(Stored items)
==*==

(* ===== verification/FastFile.v ===== *)
(** * The fast UDP receiver: blocks and data files

    What the datagrams of [Fast] become: the contents of the received blocks, and the data
    file, read back as documentation/udpfast.rst describes it. *)

From S2P Require Import Prelude EvBuffer Dbuffer Block Wire PscBase PscTcp DevCommon DevSample UdpFast FastPool.
Import Fast.

(** ** The documented file format *)

(** Message id, seconds since the POSIX epoch, nanoseconds, body. *)
Record entry := Entry { e_id : Z; e_sec : Z; e_nsec : Z; e_body : list byte }.

(** "Each file will contain a sequence of such packets concatenated together." *)
Fixpoint read_entries (fuel : nat) (l : list byte) : option (list entry) :=
  match l, fuel with
  | [], _ => Some []
  | _, O => None
  | _, S fuel' =>
      if (zlen l <? 16) || bad_frame l || (zlen l <? 16 + get_bodylen l) then None
      else
        r ← read_entries fuel' (zdrop (16 + get_bodylen l) l);
        Some (Entry (get_msgid l) (be_val (zslice 8 4 l)) (be_val (zslice 12 4 l))
                (zslice 16 (get_bodylen l) l) :: r)
  end.

Definition read_file (l : list byte) : option (list entry) := read_entries (length l) l.

(** A packet as the format stores it. *)
Definition posix_sec (p : pkt) : Z := secPastEpoch (rxtime p) + POSIX_TIME_AT_EPICS_EPOCH.
Definition entry_of (p : pkt) : entry :=
  Entry (msgid p) (posix_sec p) (nsec (rxtime p)) (ztake (bodylen p) (body p)).

(** The buffer holds what the header of the packet announced. *)
Definition complete (p : pkt) : Prop := 0 ≤ bodylen p ≤ zlen (body p).

(** Fields that fit their places in the header. *)
Definition storable (p : pkt) : Prop :=
  complete p ∧ 0 ≤ msgid p < 2 ^ 16 ∧ bodylen p < 2 ^ 32 ∧
  0 ≤ posix_sec p < 2 ^ 32 ∧ 0 ≤ nsec (rxtime p) < 2 ^ 32.

Definition record_bytes (p : pkt) : list byte :=
  put_header (msgid p) (bodylen p) ++ be_bytes 4 (posix_sec p) ++ be_bytes 4 (nsec (rxtime p))
  ++ ztake (bodylen p) (body p).

Definition records_bytes (ps : list pkt) : list byte := concat (record_bytes <$> ps).

Lemma file_records_complete ps : Forall complete ps → file_records ps = Some (records_bytes ps).
Proof.
  induction 1 as [|p ps Hp _ IH]; [done|]. cbn [file_records].
  assert (Ep : file_record p = Some (record_bytes p)).
  { unfold file_record. case_if; bool_to_prop; [destruct Hp; lia|done]. }
  by rewrite Ep, IH.
Qed.
(* ===== verification/EndToEnd.v ===== *)
(** * Records, driver and device together

    A register record sets a word of a block, a send record queues the block, a flush
    record hands the queue to the network, and the device gets the message; what the device
    answers is read by input records.  Here the device supports ([DevReg], [DevCtrl]), the
    TCP driver ([PscTcp]) and the embedded side ([PscMsg], [PscServer]) run over one another:
    the definitions of the records work on the map of drivers, and the bytes of one side's
    connection are those of the other's. *)

From S2P Require Import Prelude EvBuffer Dbuffer Block Wire PscBase PscTcp PscTcpRx PscTcpTx.
From S2P Require Import DevCommon DevSample DevReg DevCtrl PscMsg PscServer Interop.
Import Server.

(** ** Processing records *)

Section setpoints.
Context {B : Type} `{EvBuffer B} `{EpicsEnv} `{PscConfig} `{RecordSupport B} `{Host} `{EpicsRecord}.

(** The drivers, and the bytes the connection of the one looked at has carried away. *)
Record node := Node {
  drivers : gmap string (PSC B);
  wire : list byte;
}.

(** Processing a record: its device support runs on the drivers. *)
Definition process {R V} (dev : M (devst R V (PSC B)) dev_status) (c : dbCommon) (r : R) (v : V)
    : M node dev_status := λ n,
  let '(o, s) := dev (DevSt c r (Some v) (drivers n)) in (o, Node (pscmap s) (wire n)).

(** libevent writes [n] bytes of the output buffer to the socket. *)
Definition net_out (name : string) (n : Z) : M node dev_status := λ s,
  match drivers s !! name with
  | Some p =>
      match session p with
      | Some b =>
          (Ret (Status 0),
           Node (<[name := set_session (Some (set_output (evbuffer_drain (output b) n) b)) p]> (drivers s))
             (wire s ++ ztake n (evbuffer_data (output b))))
      | None => (Ret (Status 0), s)
      end
  | None => (Ret (Status 0), s)
  end.

(** Records of one driver being processed: register records with a VAL and with a masked
    RVAL, the records that queue a block and that flush the queue; and the network. *)
Inductive rec_op :=
  | PutVal (w : width) (c : dbCommon) (r : valrec) (priv : Priv)
  | PutBits (c : dbCommon) (r : binrec) (priv : Priv)
  | SendRec (c : dbCommon) (r : valrec)
  | FlushRec (c : dbCommon) (r : binrec)
  | NetOut (n : Z).

Definition run_op (name : string) (op : rec_op) : M node dev_status :=
  match op with
  | PutVal w c r priv => process (write_from_val w) c r priv
  | PutBits c r priv => process write_binary c r priv
  | SendRec c r => process write_lo_send_block c r name
  | FlushRec c r => process write_bo_send_changed c r name
  | NetOut n => net_out name n
  end.

Fixpoint run_ops (name : string) (ops : list rec_op) : M node (list dev_status) :=
  match ops with
  | [] => ret []
  | op :: r => st <- run_op name op ;; sts <- run_ops name r ;; ret (st :: sts)
  end.

(** ** The setpoint machine *)

(** What the records mean: bodies of the blocks by id, the messages queued and handed to the
    network, and the bytes that have left. *)
Record ctl := Ctl {
  bodies : gmap Z (list byte);
  queue : list psc_msg;
  sent : list psc_msg;
  gone : list byte;
}.

Definition set_body (k : Z) (body : list byte) (c : ctl) : ctl :=
  Ctl (<[k := body]> (bodies c)) (queue c) (sent c) (gone c).

(** As much of [bs] as fits behind the offset. *)
Definition store_bytes (off : Z) (bs body : list byte) : list byte :=
  if zlen body <? off then body else zblit off (ztake (zlen body - off) bs) body.

Definition word_in (w : width) (off : Z) (body : list byte) : bool :=
  off + Z.of_nat (sizeof w) <=? zlen body.
Lemma echo_run : rtc talk_step (echo_sys (echo_key, AppState 1 0)) (echo_sys echo_ticked).
Proof.
  apply (rtc_l _ _ (echo_sys echo_said)).
  - split; [|split; reflexivity].
    exact (@client_message _ _ pscapp echo_key (AppState 1 0) {[1%nat := PLoop]} None 1%nat echo_msg
      echo_heard echo_said.1 echo_said.2 eq_refl echo_hears (pair_out _ _ _ echo_says)).
  - apply rtc_once. split; [|split; reflexivity].
    apply (@app_ticks _ _ pscapp echo_said.1 echo_said.2 {[1%nat := PLoop]} None echo_ticked.1 echo_ticked.2).
    apply (pair_out _ _ _ echo_ticks_at).
Qed.

Lemma echo_only : only 1 echo_key echo_client.
Proof. by split. Qed.

Lemma sample_idle : rx_idle sample_unit 21.
Proof.
  split; [done|done| | |by eexists].
  - split; [reflexivity|]. apply (bool_decide_unpack _). vm_compute. reflexivity.
  - split; [cbn; lia|]. by apply map_Forall_singleton.
Qed.

Lemma setpoint_comes_back_witness :
  (∃ s1, run_ops "dev" (sample_pre ++ sample_setpoint) sample_node =
    (Ret [Status 0; Status 0; S_dev_badRequest; Status 0; Status 0; Status 0; Status 0; Status 0], s1)) ∧
  (read_to_val W4 echo_rec).1 = Ret (Status 0) ∧ val (rec (read_to_val W4 echo_rec).2) = -2.
Proof.
  assert (Hrun : run_ops "dev" (sample_pre ++ sample_setpoint) sample_node =
    (Ret ([Status 0; Status 0; S_dev_badRequest; Status 0] ++ [Status 0; Status 0; Status 0; Status 0]), sent_node)).
  { apply (run_ret (run_ops "dev" (sample_pre ++ sample_setpoint))). vm_compute. reflexivity. }
  split; [by eexists|].
  apply (setpoint_comes_back "dev" sample_node sent_node sample_ctl sample_unit sample_bev sample_pre
    [Status 0; Status 0; S_dev_badRequest; Status 0] W4 sample_com (ValRec (-2)) (sample_priv (SendBlk 11) 4)
    sample_com (ValRec 11) sample_com (BinRec 0 0 0) 100 (Status 0) 1
    (echo_sys (echo_key, AppState 1 0)) (echo_sys echo_ticked) echo_client echo_end
    sent_drv [sock_tx (csock echo_end)] echo_drv echo_rec (sample_priv (RecvBlk 21) 4)).
  - done.
  - apply quiet_listeners_safe.
  - intros n. split; [done|]. cbn. lia.
  - apply sample_models.
  - apply sample_idle.
  - apply sample_pre_ok.
  - apply sample_put_ok.
  - reflexivity.
  - lia.
  - exact Hrun.
  - intros p b. vm_compute. intros [= <-] [= <-]. reflexivity.
  - reflexivity.
  - reflexivity.
  - apply echo_only.
  - reflexivity.
  - apply echo_run.
  - vm_compute. reflexivity.
  - vm_compute. reflexivity.
  - vm_compute. reflexivity.
  - apply (reads_chunk _ _ echo_in echo_drv).
    + eexists _, _. split; [vm_compute; reflexivity|]. split; [|vm_compute; reflexivity]. vm_compute. reflexivity.
    + apply (run_ret recvdata echo_in tt). vm_compute. reflexivity.
    + apply reads_nil.
  - vm_compute. reflexivity.
  - split; try reflexivity. done.
  - done.
  - done.
  - vm_compute. congruence.
  - vm_compute. split; congruence.
Defined.
End samples.
(** ** Properties *)

(** C31: The list of clients and what they are sent.  In every state the event loop reaches,
    [conn_first] leads through a doubly linked list of exactly the connections in memory,
    each once.  What each client was sent so far, followed by what waits for it, is a
    sequence of whole greetings and periodic messages, of which at most [MAXOUT+20] bytes
    wait; the length of a message it is sending is at most [MAXMSG]. *)
Theorem clients_linked {B} `{EvBufferLaws B} (S : server B) :
  rtc step start S → (∃ l, linked S l) ∧ map_Forall (λ _, good) (conns S).
Proof. apply server_inv. Qed.

(** The periodic message.  From a state whose connections are linked, [onping] either
    returns: the list is the same, the cycle counter goes up, and every client was queued
    the message with its own drop count, or, when more than [MAXOUT] bytes wait for it or
    there is no memory for the header, had its drop count raised.  Or there is a client
    whose message has a header but no memory for its body: [txconn] frees that client, and
    [onping] then reads [conn_next] of freed memory. *)
Theorem ping_outcomes {B} `{EvBufferLaws B} (s : server B) l :
  linked s l →
  let cycle := u32 (cycle_count s + 1) in let m := ping cycle (conn_fail_cnt s) in
  (∃ s', onping s = (Ret tt, s') ∧ linked s' l ∧
     conn_fail_cnt s' = conn_fail_cnt s ∧ cycle_count s' = cycle ∧
     ∀ c x, conns s !! c = Some x → ∃ y, conns s' !! c = Some y ∧ sent (m x) x y) ∨
  (∃ c x, conns s !! c = Some x ∧ body_fails (m x) x ∧ (onping s).1 = Crash Undefined).
Proof. apply onping_spec. Qed.

(** A new client, on every branch.  Without memory for the connection [onconn] follows
    a null pointer.  A client that is not IPv4, or has no buffers, is counted and nothing
    else changes.  Otherwise it is greeted and put in front of the list, and the others keep
    everything but their neighbours; unless the greeting has a header but no memory for its
    body: then [freeconn] finds that the client is not in the list, and its assertion
    fails. *)
Theorem onconn_outcomes {B} `{EvBufferLaws B} c calloc_ok inet bev (s : server B) l :
  linked s l → conns s !! c = None →
  let r := onconn c calloc_ok inet bev s in
  match calloc_ok, inet, bev, evbuffer_new with
  | false, _, _, _ => r.1 = Crash NullDeref
  | true, true, Some (rx, tx), Some ub =>
      let x := new_conn rx tx ub in
      (∃ s' y, r = (Ret tt, s') ∧ linked s' (c :: l) ∧ left_by c s s' ∧
         conns s' !! c = Some (set_next (conn_first s) y) ∧ sent hello x y) ∨
      (body_fails hello x ∧ r.1 = Crash AssertFail)
  | true, _, _, _ => r = (Ret tt, set_fail (u32 (conn_fail_cnt s + 1)) s)
  end.
Proof.
  intros Hl Hc. cbv zeta.
  assert (Hfail : (free c ;;; count_fail) s = (Ret tt, set_fail (u32 (conn_fail_cnt s + 1)) s)).
  { msteps. unfold count_fail, modify, set_conns, set_fail. cbn. by rewrite delete_id. }
  destruct calloc_ok; [|done]. destruct inet; [|exact Hfail].
  destruct bev as [[rx tx]|]; [|exact Hfail].
  destruct evbuffer_new as [ub|] eqn:Hub; [by apply onconn_spec|].
  unfold onconn. cbn [negb]. by rewrite Hub.
Qed.

(** C32: A message that arrives whole.  A client with nothing pending sends a message of 8 to
    [MAXMSG] bytes, not so much shorter than the one before that the loop waits for more,
    perhaps with more bytes behind it, no more than the message has.  Its body is in
    [user_buf], and the bytes behind it are gone, whatever they were: they are drained with
    the body.  The loop then waits for as many bytes as that body had. *)
Theorem message_read {B} `{EvBufferLaws B} c (s : server B) x m rest rx :
  (∀ src dst n, 0 ≤ n ≤ evbuffer_get_length src → (evbuffer_remove_buffer src dst n).1 = n) →
  conns s !! c = Some x → input x = [] → havehead x = false → valid_msg m →
  8 ≤ zlen m.2 ≤ MAXMSG → msglen x ≤ HEADER_SIZE + zlen m.2 + zlen rest →
  low_mark x ≤ HEADER_SIZE + zlen m.2 + zlen rest → zlen rest ≤ zlen m.2 →
  evbuffer_add (bev_in x) (encode_msg m ++ rest) = Some rx →
  ∃ y, readable c (encode_msg m ++ rest) s = (Ret tt, put c y s) ∧ rx_only x y ∧
    evbuffer_data (user_buf y) = m.2 ∧ input y = [] ∧ havehead y = false ∧
    msglen y = zlen m.2 ∧ low_mark y = zlen m.2.
Proof.
  intros Hmv Hx Hi Hh [Hid Hz] Hlen Hml Hlow Hrest Ha. pose proof (zlen_nonneg rest).
  assert (El : zlen (encode_msg m ++ rest) = HEADER_SIZE + zlen m.2 + zlen rest).
  { unfold encode_msg. by rewrite !zlen_app, zlen_put_header. }
  destruct (readable_eq c s x (encode_msg m ++ rest) rx Hx Ha) as [-> Ei]; [by rewrite Hi; cbn [app]; lia|].
  rewrite Hi in *. cbn [app] in *. unfold encode_msg in Ei. rewrite <-app_assoc in Ei.
  set (n := length (encode_msg m ++ rest)). change (3 + n)%nat with (S (S (S n))).
  destruct (read_head (S (S n)) c _ (set_in rx x) (conns_put c _ s)) as (rx1 & Erx1 & ->);
    [done|rewrite Ei, zlen_app, zlen_put_header, zlen_app; cbn; lia|
     rewrite Ei, zlen_app, zlen_put_header, zlen_app; unfold HEADER_SIZE; lia|].
  rewrite Ei in *. change 8 with HEADER_SIZE in Erx1 |- *. rewrite ztake_put_header, zdrop_put_header in *.
  rewrite bad_frame_put_header, get_msgid_put_header, get_bodylen_put_header, !wrapU_small by lia.
  rewrite (proj2 (Z.ltb_ge MAXMSG _)) by lia. cbn [orb]. rewrite put_put.
  set (x1 := set_head _ _ _).
  assert (Ei1 : input x1 = m.2 ++ rest) by exact Erx1.
  destruct (read_body (S n) c _ x1 (conns_put c x1 s)) as (y & Hr & Hh' & Hm' & _ & Hd & ->); [done| | |].
  { rewrite Ei1, zlen_app. cbn. lia. }
  { rewrite Ei1, zlen_app. lia. }
  destruct (Hd Hmv) as [Hin Hub]. change (msglen x1) with (zlen m.2) in *. rewrite Ei1 in *.
  rewrite ztake_app_exact in Hub. rewrite zdrop_all in Hin by (rewrite zlen_app; lia). rewrite put_put.
  rewrite (read_wait n c _ y (conns_put c y s)), put_put;
    unfold expect; rewrite Hh', ?Hm', ?Hin; [|rewrite zlen_nil; lia|lia].
  eexists. split; [reflexivity|]. split; [|done]. etrans; [|exact Hr]. done.
Qed.

(** A message that arrives in two pieces.  When a client with nothing pending sends a
    message of up to [MAXMSG] bytes and eight bytes of its body, or more, but not all,
    arrive with the header, an assertion fails: any client can stop the server. *)
Theorem split_message_aborts {B} `{EvBufferLaws B} c (s : server B) x id n part rx :
  conns s !! c = Some x → input x = [] → havehead x = false →
  0 ≤ id < 2 ^ 16 → 8 ≤ zlen part < n → n ≤ MAXMSG →
  msglen x ≤ HEADER_SIZE + zlen part → low_mark x ≤ HEADER_SIZE + zlen part →
  evbuffer_add (bev_in x) (put_header id n ++ part) = Some rx →
  (readable c (put_header id n ++ part) s).1 = Crash AssertFail.
Proof.
  intros Hx Hi Hh Hid Hp Hn Hml Hlow Ha.
  destruct (readable_eq c s x (put_header id n ++ part) rx Hx Ha) as [-> Ei];
    [rewrite Hi; cbn [app]; rewrite zlen_app, zlen_put_header; lia|].
  rewrite Hi in *. cbn [app] in *. set (k := length _). change (3 + k)%nat with (S (S (S k))).
  destruct (read_head (S (S k)) c _ (set_in rx x) (conns_put c _ s)) as (rx1 & Erx1 & ->);
    [done|rewrite Ei, zlen_app, zlen_put_header; cbn; lia|
     rewrite Ei, zlen_app, zlen_put_header; unfold HEADER_SIZE; lia|].
  rewrite Ei in *. change 8 with HEADER_SIZE in Erx1 |- *. rewrite ztake_put_header, zdrop_put_header in *.
  unfold MAXMSG in *.
  rewrite bad_frame_put_header, get_msgid_put_header, get_bodylen_put_header, !wrapU_small by lia.
  rewrite (proj2 (Z.ltb_ge 1024 _)) by lia. cbn [orb]. rewrite put_put.
  apply (read_split_body (S k) c _ (set_head id n (set_in rx1 (set_in rx x)))); [apply conns_put|done|].
  unfold input. cbn. rewrite Erx1. lia.
Qed.

(** ** Concrete runs *)

Section runs.
Import ChainBuf.

Definition empty (limit : Z) : chainbuf := Chain [] limit.

(** One client, which was greeted; its output has room for [limit] bytes. *)
Definition one_client (limit : Z) : server chainbuf :=
  (onconn 1 true true (Some (empty 4096, empty limit)) start).2.

Lemma linked_one (s : server chainbuf) c x :
  conns s = {[c := x]} → conn_first s = Some c → conn_prev x = None → conn_next x = None →
  linked s [c].
Proof.
  intros Hc Hf Hp Hn. split; [|done|apply NoDup_singleton|].
  - exists x. rewrite Hc. by rewrite lookup_singleton_eq.
  - intros d. rewrite Hc, list_elem_of_singleton. rewrite lookup_singleton_is_Some. done.
Qed.

Definition piece (n : nat) : list byte := replicate n Byte.x01.

Lemma clients_linked_witness :
  let S := (onping (one_client 4096)).2 in
  (∃ l, linked S l) ∧ map_Forall (λ _, good) (conns S).
Proof.
  apply clients_linked. eapply rtc_l; [|apply rtc_once, step_ping].
  - apply (step_conn 1 true true (Some (empty 4096, empty 4096))); [reflexivity|by intros ? ? [= <- <-]|].
    reflexivity.
  - vm_compute. reflexivity.
Defined.

(** A client whose greeting took all but ten bytes of what there was. *)
Lemma ping_outcomes_witness : (onping (one_client 22)).1 = Crash Undefined.
Proof.
  destruct (ping_outcomes (one_client 22) [1%nat]) as [(s' & E & _)|(c & x & _ & _ & E)].
  - eapply linked_one; vm_compute; reflexivity.
  - exfalso. apply (f_equal fst) in E. vm_compute in E. discriminate E.
  - exact E.
Defined.

Lemma onconn_outcomes_witness :
  (onconn 1 true true (Some (empty 4096, empty 10)) start).1 = Crash AssertFail.
Proof.
  pose proof (onconn_outcomes 1 true true (Some (empty 4096, empty 10)) start []) as Ho. cbn zeta in Ho.
  destruct Ho as [(s' & y & E & _)|[_ E]].
  - split; [done|done|constructor|]. intros c. cbn. rewrite lookup_empty.
    split; [by intros [? ?]|by intros ?%not_elem_of_nil].
  - reflexivity.
  - exfalso. apply (f_equal fst) in E. vm_compute in E. discriminate E.
  - exact E.
Defined.

Lemma message_read_witness :
  let m := (7, piece 20) in
  ∃ y, readable 1 (encode_msg m ++ encode_msg (8, piece 12)) (one_client 4096) =
      (Ret tt, put 1 y (one_client 4096)) ∧
    evbuffer_data (user_buf y) = piece 20 ∧ input y = [].
Proof.
  edestruct (message_read 1 (one_client 4096) (default (new_conn (empty 0) (empty 0) (empty 0))
    (conns (one_client 4096) !! 1%nat)) (7, piece 20) (encode_msg (8, piece 12))) as (y & E & _ & Eu & Ei & _).
  - by intros.
  - vm_compute. reflexivity.
  - reflexivity.
  - reflexivity.
  - split; vm_compute; [split; congruence|congruence].
  - vm_compute. split; congruence.
  - vm_compute. congruence.
  - vm_compute. congruence.
  - vm_compute. congruence.
  - vm_compute. reflexivity.
  - exists y. split; [exact E|split; [exact Eu|exact Ei]].
Defined.

Lemma split_message_aborts_witness :
  (readable 1 (put_header 7 20 ++ piece 8) (one_client 4096)).1 = Crash AssertFail.
Proof.
  eapply (split_message_aborts 1 (one_client 4096) (default (new_conn (empty 0) (empty 0) (empty 0))
    (conns (one_client 4096) !! 1%nat)) 7 20 (piece 8)).
  - vm_compute. reflexivity.
  - reflexivity.
  - reflexivity.
  - vm_compute. split; congruence.
  - vm_compute. split; congruence.
  - vm_compute. congruence.
  - vm_compute. congruence.
  - vm_compute. congruence.
  - vm_compute. reflexivity.
Defined.
End runs.

End Xbpm.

==*==

All lines in the entries above that include "runs" should be found and copied.

→ Solution to this problem:
(** Processing a record: its device support runs on the drivers. *)
(** ** Concrete runs *)
Section runs.
End runs.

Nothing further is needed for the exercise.